*** Source material ***

(** Every document of the directory a handler leaves is a document of the
    directory it found, changed by one [user_step]. *)
Lemma directory_step_users s s' :
  directory_step s s' →
  ∀ id u', s' !! id = Some u' → ∃ u, s !! id = Some u ∧ user_step u u'.
Proof.
  assert (∀ (s : Directory) id u, s !! id = Some u → ∃ u0, s !! id = Some u0 ∧ user_step u0 u)
    as Hsame.
  { intros s0 id u Hu. exists u. split; [done|].
    apply user_step_relations; [done|by destruct u]. }
  assert (∀ (s : Directory) k u0 u1 id u',
            s !! k = Some u0 → user_step u0 u1 → <[k := u1]> s !! id = Some u' →
            ∃ u, s !! id = Some u ∧ user_step u u') as Hone.
  { intros s0 k u0 u1 id u' Hk Hstep Hl. rewrite lookup_insert in Hl.
    destruct (decide (k = id)) as [->|]; simplify_eq; [by exists u0|by apply Hsame]. }
  intros [a b r H|a b H|a b H|k up H|k files H|k url H|k url H|k lat lon H|k ar nd H]
    id u' Hl.
  - apply like_Ok_inv in H as (ua & ub & Ha & Hb & _ & H).
    destruct H as [(_ & _ & _ & ->)|(_ & _ & _ & ->)].
    + eapply Hone; [exact Ha| |exact Hl].
      apply user_step_relations; [simpl; try done; by eexists|done].
    + rewrite !lookup_insert in Hl.
      destruct (decide (a = id)) as [->|]; simplify_eq.
      { exists ua. split; [done|]. apply user_step_relations; [simpl; try done; by eexists|done]. }
      destruct (decide (b = id)) as [->|]; simplify_eq.
      { exists ub. split; [done|]. apply user_step_relations; [simpl; try done; by eexists|done]. }
      by apply Hsame.
  - apply dislike_Ok_inv in H as (ua & Ha & _ & ->).
    eapply Hone; [exact Ha| |exact Hl].
    apply user_step_relations; [simpl; try done; by eexists|done].
  - apply unmatch_Ok_inv in H as (ua & ub & Ha & Hb & ->).
    rewrite !lookup_insert in Hl.
    destruct (decide (b = id)) as [->|]; simplify_eq.
    { exists ub. split; [done|]. apply user_step_relations; [simpl; try done; by eexists|done]. }
    destruct (decide (a = id)) as [->|]; simplify_eq.
    { exists ua. split; [done|]. apply user_step_relations; [simpl; try done; by eexists|done]. }
    by apply Hsame.
  - apply updateProfile_Saved_inv in H as (u & Hv & Hu & ->).
    eapply Hone; [exact Hu| |exact Hl]. by constructor.
  - apply uploadPhotos_Saved_inv in H as (u & Hf & Hu & ->).
    eapply Hone; [exact Hu| |exact Hl]. by constructor.
  - apply setMainPhoto_Saved_inv in H as (u & Hu & Hf & ->).
    eapply Hone; [exact Hu| |exact Hl]. by constructor.
  - apply deletePhoto_Saved_inv in H as (u & i & Hu & Hi & ->).
    eapply Hone; [exact Hu| |exact Hl]. by econstructor.
  - apply updateLocation_Saved_inv in H
      as (u & la & lo & -> & -> & ? & ? & ? & ? & Hu & ->).
    eapply Hone; [exact Hu| |exact Hl]. by constructor.
  - apply updatePreferences_Saved_inv in H as (u & Hv & Hr & Hu & ->).
    eapply Hone; [exact Hu| |exact Hl]. by constructor.
Qed.

(** A directory of users who have not acted yet. *)
Lemma relations_ok_fresh (s : Directory) :
  map_Forall (λ _ u, likedUsers u = [] ∧ dislikedUsers u = [] ∧ matches u = []) s →
  relations_ok s.
Proof.
  intros H. split_and!.
  - intros id u Hu. destruct (H _ _ Hu) as (_ & _ & Hm). split.
    + rewrite Hm. apply not_elem_of_nil.
    + rewrite Hm. constructor.
  - intros id u Hu. destruct (H _ _ Hu) as (-> & -> & ->).
    split_and!; constructor.
  - intros a b ua Ha Hb. destruct (H _ _ Ha) as (_ & _ & Hm).
    rewrite Hm in Hb. by apply elem_of_nil in Hb.
Qed.

Lemma campus_relations_ok : relations_ok campus.
Proof.
  apply relations_ok_fresh. refine (bool_decide_unpack _ _). vm_compute. exact I.
Qed.

(** [X1] Every handler that writes to the users collection keeps the
    relationship arrays well formed: no id twice in [likedUsers],
    [dislikedUsers] or [matches], every match among the liked users, nobody
    matched with themselves, and every match mutual. *)
Theorem directory_step_keeps_relations (s s' : Directory) :
  relations_ok s → directory_step s s' → relations_ok s'.
Proof.
  intros Hrel Hstep.
  destruct Hstep as
    [a b r H|a b H|a b H|k up H|k files H|k url H|k url H|k lat lon H|k ar nd H].
  - by eapply like_keeps_relations.
  - by eapply dislike_keeps_relations.
  - by eapply unmatch_keeps_relations.
  - apply updateProfile_Saved_inv in H as (u & _ & Hu & ->).
    by eapply relations_ok_same.
  - apply uploadPhotos_Saved_inv in H as (u & _ & Hu & ->).
    by eapply relations_ok_same.
  - apply setMainPhoto_Saved_inv in H as (u & Hu & _ & ->).
    by eapply relations_ok_same.
  - apply deletePhoto_Saved_inv in H as (u & i & Hu & _ & ->).
    by eapply relations_ok_same.
  - apply updateLocation_Saved_inv in H
      as (u & la & lo & _ & _ & _ & _ & _ & _ & Hu & ->).
    by eapply relations_ok_same.
  - apply updatePreferences_Saved_inv in H as (u & _ & _ & Hu & ->).
    by eapply relations_ok_same.
Qed.

Lemma directory_step_keeps_relations_witness :
  relations_ok campus ∧ directory_step campus alice_liked_bob ∧
  relations_ok alice_liked_bob.
Proof.
  assert (directory_step campus alice_liked_bob) as Hstep.
  { apply (step_like campus alice_liked_bob 1 2 one_sided). vm_compute. reflexivity. }
  split; [exact campus_relations_ok|]. split; [exact Hstep|].
  exact (directory_step_keeps_relations campus alice_liked_bob
           campus_relations_ok Hstep).
Defined.

(** ** Photos *)

Lemma mains_cons p l :
  mains (p :: l) = ((if isMain p then 1 else 0) + mains l)%nat.
Proof.
  unfold mains. destruct (isMain p) eqn:E.
  - by rewrite filter_cons_True.
  - rewrite filter_cons_False; [done|]. by rewrite E.
Qed.

Lemma mains_app l1 l2 : mains (l1 ++ l2) = (mains l1 + mains l2)%nat.
Proof. unfold mains. by rewrite filter_app, length_app. Qed.

Lemma mains_drop n l : (mains (drop n l) ≤ mains l)%nat.
Proof. rewrite <- (take_drop n l) at 2. rewrite mains_app. lia. Qed.

Lemma mains_none l : Forall (λ p, isMain p = false) l → mains l = 0%nat.
Proof.
  induction 1 as [|p l Hp _ IH]; [done|]. by rewrite mains_cons, Hp, IH.
Qed.

Lemma mains_delete i l p :
  l !! i = Some p →
  mains l = ((if isMain p then 1 else 0) + mains (delete i l))%nat.
Proof.
  revert i. induction l as [|q l IH]; intros [|i] H; simplify_eq/=.
  - by rewrite mains_cons.
  - rewrite !mains_cons, (IH _ H). lia.
Qed.

Lemma imap_not_main {A} (g : nat → A → Photo) (l : list A) :
  (∀ i x, isMain (g i x) = false) → Forall (λ p, isMain p = false) (imap g l).
Proof.
  revert g. induction l as [|x l IH]; intros g Hg; simpl; constructor.
  - apply Hg.
  - apply IH. intros i y. apply Hg.
Qed.

Lemma mains_newPhotos u files :
  mains (newPhotos u files) =
  if (length (photos u) =? 0)%nat && negb (length files =? 0)%nat then 1%nat else 0%nat.
Proof.
  unfold newPhotos. destruct files as [|x files]; simpl.
  - by rewrite andb_false_r.
  - rewrite mains_cons. simpl. rewrite andb_true_r.
    rewrite mains_none.
    + by destruct (length (photos u) =? 0)%nat.
    + apply imap_not_main. intros i y. simpl. apply andb_false_r.
Qed.

(** [slice(-6)] on more than six photos drops all but the last six. *)
Lemma uploaded_drop u files :
  uploaded u files =
  drop (length (photos u ++ newPhotos u files) - 6)
       (photos u ++ newPhotos u files).
Proof.
  unfold uploaded. cbv zeta.
  set (l := photos u ++ newPhotos u files).
  destruct (Nat.ltb_spec 6 (length l)) as [Hlt|Hge].
  - unfold js_slice. cbv zeta.
    replace (-6 <? 0)%Z with true by done.
    destruct (Z.ltb_spec (Z.of_nat (length l)) 0) as [?|_]; [lia|].
    rewrite Z.max_l by lia. rewrite Z.min_id.
    replace (Z.to_nat (Z.of_nat (length l) + -6)) with (length l - 6)%nat by lia.
    rewrite take_ge; [done|]. rewrite length_drop. lia.
  - replace (length l - 6)%nat with 0%nat by lia. done.
Qed.

Lemma length_newPhotos u files : length (newPhotos u files) = length files.
Proof. unfold newPhotos. by rewrite length_imap. Qed.

Lemma findIndex_Some {A} (test : A → bool) (l : list A) i :
  findIndex test l = Some i →
  ∃ x, l !! i = Some x ∧ test x = true ∧
       ∀ j y, (j < i)%nat → l !! j = Some y → test y = false.
Proof.
  revert i. induction l as [|x l IH]; intros i H; simpl in H; [done|].
  destruct (test x) eqn:E.
  - injection H as <-. exists x. split_and!; [done|done|]. intros j y Hj. lia.
  - destruct (findIndex test l) as [k|] eqn:Ek; [|done]. injection H as <-.
    destruct (IH k eq_refl) as (y & Hy & Ht & Hbefore).
    exists y. split_and!; [done|done|].
    intros [|j] z Hj Hz; simplify_eq/=; [done|].
    eapply Hbefore; [|done]. lia.
Qed.

Lemma findIndex_None {A} (test : A → bool) (l : list A) :
  findIndex test l = None ↔ Forall (λ x, test x = false) l.
Proof.
  induction l as [|x l IH]; simpl.
  - split; [constructor|done].
  - destruct (test x) eqn:E.
    + split; [done|]. intros H. apply Forall_cons in H as [H _]. congruence.
    + destruct (findIndex test l) as [k|].
      * split; [done|]. intros H. apply Forall_cons in H as [_ H].
        by apply IH in H.
      * split; [|done]. intros _. constructor; [done|]. by apply IH.
Qed.

Lemma find_findIndex {A} (test : A → bool) (l : list A) :
  is_Some (List.find test l) ↔ is_Some (findIndex test l).
Proof.
  induction l as [|x l IH]; simpl.
  - split; intros [? ?]; done.
  - destruct (test x); [split; by eexists|].
    rewrite IH. destruct (findIndex test l); split; intros [? ?]; by eexists.
Qed.

Lemma update_first_insert {A} (test : A → bool) (f : A → A) (l : list A) i :
  findIndex test l = Some i →
  ∃ x, l !! i = Some x ∧ update_first test f l = <[i := f x]> l.
Proof.
  revert i. induction l as [|x l IH]; intros i H; simpl in H; [done|].
  simpl. destruct (test x) eqn:E.
  - injection H as <-. by exists x.
  - destruct (findIndex test l) as [k|] eqn:Ek; [|done]. injection H as <-.
    destruct (IH k eq_refl) as (y & Hy & ->). by exists y.
Qed.

Lemma findIndex_has_url photoUrl (l : list Photo) :
  is_Some (findIndex (has_url photoUrl) l) ↔ photoUrl ∈ url <$> l.
Proof.
  destruct (findIndex (has_url photoUrl) l) as [i|] eqn:E.
  - split; [intros _|by eexists].
    apply findIndex_Some in E as (p & Hp & Ht & _).
    apply bool_decide_eq_true in Ht as <-.
    apply list_elem_of_fmap. exists p. split; [done|].
    by eapply list_elem_of_lookup_2.
  - split; [intros [? ?]; done|]. intros Hin. exfalso.
    apply findIndex_None in E. apply list_elem_of_fmap in Hin as (p & -> & Hp).
    rewrite Forall_forall in E. specialize (E _ Hp).
    by apply bool_decide_eq_false in E.
Qed.

Lemma findIndex_reset photoUrl (l : list Photo) :
  findIndex (has_url photoUrl) (map (set_isMain false) l) =
  findIndex (has_url photoUrl) l.
Proof.
  induction l as [|p l IH]; simpl; [done|].
  unfold has_url at 1 3. simpl. by rewrite IH.
Qed.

*** End of Source material ***

◆ What you have to do ◆
In the listing above, find the line with "(∀ i x, isMain" and the line with "mains (newPhotos u", then print exactly those lines and every line between them.

◆ Result for this task ◆
  (∀ i x, isMain (g i x) = false) → Forall (λ p, isMain p = false) (imap g l).
Proof.
  revert g. induction l as [|x l IH]; intros g Hg; simpl; constructor.
  - apply Hg.
  - apply IH. intros i y. apply Hg.
Qed.

Lemma mains_newPhotos u files :
  mains (newPhotos u files) =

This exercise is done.